WORK INSTRUCTION: Repeat all entries below exactly as shown.

DATA SHOWN:
(** ** One Envoy listener for each port *)

(** The listeners of a Gateway become one Envoy listener for each port: the bind ports are
    distinct, they are the ports of the valid listeners with a protocol the gateway serves,
    and each is the translation of exactly the chains of the listeners of its port, in
    the order of the listeners, under a name made from the port. *)
Theorem one_listener_per_port iter_ports order_sets settings gw routes out evs :
  let valid := (validateGatewayWithSettings iter_ports (gateway_view order_sets gw) (ltcfg_experimental settings)).1 in
  TranslateListeners iter_ports order_sets settings gw routes = Done (out, evs) →
  (∀ l, l ∈ valid → (0 ≤ listener_port l < 2 ^ 32)%Z) →
  NoDup (map li_bind_port out) ∧
  (∀ p, p ∈ map li_bind_port out ↔ ∃ l, l ∈ valid ∧ supported_protocol l = true ∧ listener_port l = p) ∧
  (∀ li, li ∈ out → ∃ ml e, merged_ok routes valid ml ∧ ml_port ml = li_bind_port li ∧
     li_name li = GenerateListenerNameFromPort (li_bind_port li) ∧ TranslateListener settings ml = Done (li, e)).
Proof.
  unfold TranslateListeners. destruct (validateGatewayWithSettings _ _ _) as [valid reports]. cbn [fst].
  intros (? & ? & ? & _ & H%wmap_Done & _)%wbind_Done Hports.
  destruct (merge_listeners_spec gw routes valid) as (Hn & Hp & Hok). set (mls := mergeGWListeners gw valid routes) in *.
  assert (∀ ml li, ml ∈ mls → (∃ e, TranslateListener settings ml = Done (li, e)) → li_bind_port li = ml_port ml) as Hb.
  { intros ml li Hml [e He]. apply translate_listener_parts in He as (_ & _ & _ & _ & _ & _ & _ & ->).
    apply Z.mod_small. assert (ml_port ml ∈ map ml_port mls) as Hin by (by apply list_elem_of_fmap_2).
    apply Hp in Hin as (l & Hl & _ & <-). by apply Hports. }
  assert (map li_bind_port out = map ml_port mls) as ->.
  { clear Hn Hp Hok. induction H as [|ml li mls' out' Hx H IH]; [done|]. cbn [map].
    rewrite (Hb ml li) by (by left || done). f_equal. apply IH. intros ml' li' Hml'. apply Hb. by right. }
  split; [done|]. split; [done|].
  intros li [i Hi]%list_elem_of_lookup. destruct (Forall2_lookup_r _ _ _ _ _ H Hi) as (ml & Hml & e & He).
  apply list_elem_of_lookup_2 in Hml. pose proof (Hb ml li Hml (ex_intro _ e He)) as Hbp.
  exists ml, e. split; [by apply Hok|]. split; [done|]. split; [|done].
  destruct (Hok ml Hml) as [Hname _]. rewrite Hbp, <- Hname.
  by apply translate_listener_parts in He as (_ & _ & _ & _ & _ & _ & -> & _).
Qed.

Lemma on_port_in p ls l : l ∈ on_port p ls → l ∈ ls ∧ listener_port l = p.
Proof. unfold on_port. by intros [? ?]%list_elem_of_filter. Qed.

(** The TLS configuration that the chains of a listener use. *)
Definition chain_tls_config (l : Lis) : ListenerTLSConfig := default (mkLTC None [] ∅) (listener_tls l).

(** What the translation promises of an HTTP chain of a Gateway whose valid listeners are
    [valid]: it is plain HTTP, or belongs to an HTTPS listener and is secured. *)
Definition http_chain_secured (gw : @Gateway P) (valid : list Lis) (fc : HttpFilterChainIR) : Prop :=
  hfc_tls fc = None ∧ (∃ l, l ∈ valid ∧ l_protocol (il_listener l) = "HTTP") ∨
  ∃ l, l ∈ valid ∧ l_protocol (il_listener l) = "HTTPS" ∧ hfc_name fc = listener_key l ∧
    secured l (Some (chain_tls_config l)) (frontend_of gw valid (listener_port l)) (hfc_tls fc).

RESULT:
(** ** One Envoy listener for each port *)

(** The listeners of a Gateway become one Envoy listener for each port: the bind ports are
    distinct, they are the ports of the valid listeners with a protocol the gateway serves,
    and each is the translation of exactly the chains of the listeners of its port, in
    the order of the listeners, under a name made from the port. *)
Theorem one_listener_per_port iter_ports order_sets settings gw routes out evs :
  let valid := (validateGatewayWithSettings iter_ports (gateway_view order_sets gw) (ltcfg_experimental settings)).1 in
  TranslateListeners iter_ports order_sets settings gw routes = Done (out, evs) →
  (∀ l, l ∈ valid → (0 ≤ listener_port l < 2 ^ 32)%Z) →
  NoDup (map li_bind_port out) ∧
  (∀ p, p ∈ map li_bind_port out ↔ ∃ l, l ∈ valid ∧ supported_protocol l = true ∧ listener_port l = p) ∧
  (∀ li, li ∈ out → ∃ ml e, merged_ok routes valid ml ∧ ml_port ml = li_bind_port li ∧
     li_name li = GenerateListenerNameFromPort (li_bind_port li) ∧ TranslateListener settings ml = Done (li, e)).
Proof.
  unfold TranslateListeners. destruct (validateGatewayWithSettings _ _ _) as [valid reports]. cbn [fst].
  intros (? & ? & ? & _ & H%wmap_Done & _)%wbind_Done Hports.
  destruct (merge_listeners_spec gw routes valid) as (Hn & Hp & Hok). set (mls := mergeGWListeners gw valid routes) in *.
  assert (∀ ml li, ml ∈ mls → (∃ e, TranslateListener settings ml = Done (li, e)) → li_bind_port li = ml_port ml) as Hb.
  { intros ml li Hml [e He]. apply translate_listener_parts in He as (_ & _ & _ & _ & _ & _ & _ & ->).
    apply Z.mod_small. assert (ml_port ml ∈ map ml_port mls) as Hin by (by apply list_elem_of_fmap_2).
    apply Hp in Hin as (l & Hl & _ & <-). by apply Hports. }
  assert (map li_bind_port out = map ml_port mls) as ->.
  { clear Hn Hp Hok. induction H as [|ml li mls' out' Hx H IH]; [done|]. cbn [map].
    rewrite (Hb ml li) by (by left || done). f_equal. apply IH. intros ml' li' Hml'. apply Hb. by right. }
  split; [done|]. split; [done|].
  intros li [i Hi]%list_elem_of_lookup. destruct (Forall2_lookup_r _ _ _ _ _ H Hi) as (ml & Hml & e & He).
  apply list_elem_of_lookup_2 in Hml. pose proof (Hb ml li Hml (ex_intro _ e He)) as Hbp.
  exists ml, e. split; [by apply Hok|]. split; [done|]. split; [|done].
  destruct (Hok ml Hml) as [Hname _]. rewrite Hbp, <- Hname.
  by apply translate_listener_parts in He as (_ & _ & _ & _ & _ & _ & -> & _).
Qed.

Lemma on_port_in p ls l : l ∈ on_port p ls → l ∈ ls ∧ listener_port l = p.
Proof. unfold on_port. by intros [? ?]%list_elem_of_filter. Qed.

(** The TLS configuration that the chains of a listener use. *)
Definition chain_tls_config (l : Lis) : ListenerTLSConfig := default (mkLTC None [] ∅) (listener_tls l).

(** What the translation promises of an HTTP chain of a Gateway whose valid listeners are
    [valid]: it is plain HTTP, or belongs to an HTTPS listener and is secured. *)
Definition http_chain_secured (gw : @Gateway P) (valid : list Lis) (fc : HttpFilterChainIR) : Prop :=
  hfc_tls fc = None ∧ (∃ l, l ∈ valid ∧ l_protocol (il_listener l) = "HTTP") ∨
  ∃ l, l ∈ valid ∧ l_protocol (il_listener l) = "HTTPS" ∧ hfc_name fc = listener_key l ∧
    secured l (Some (chain_tls_config l)) (frontend_of gw valid (listener_port l)) (hfc_tls fc).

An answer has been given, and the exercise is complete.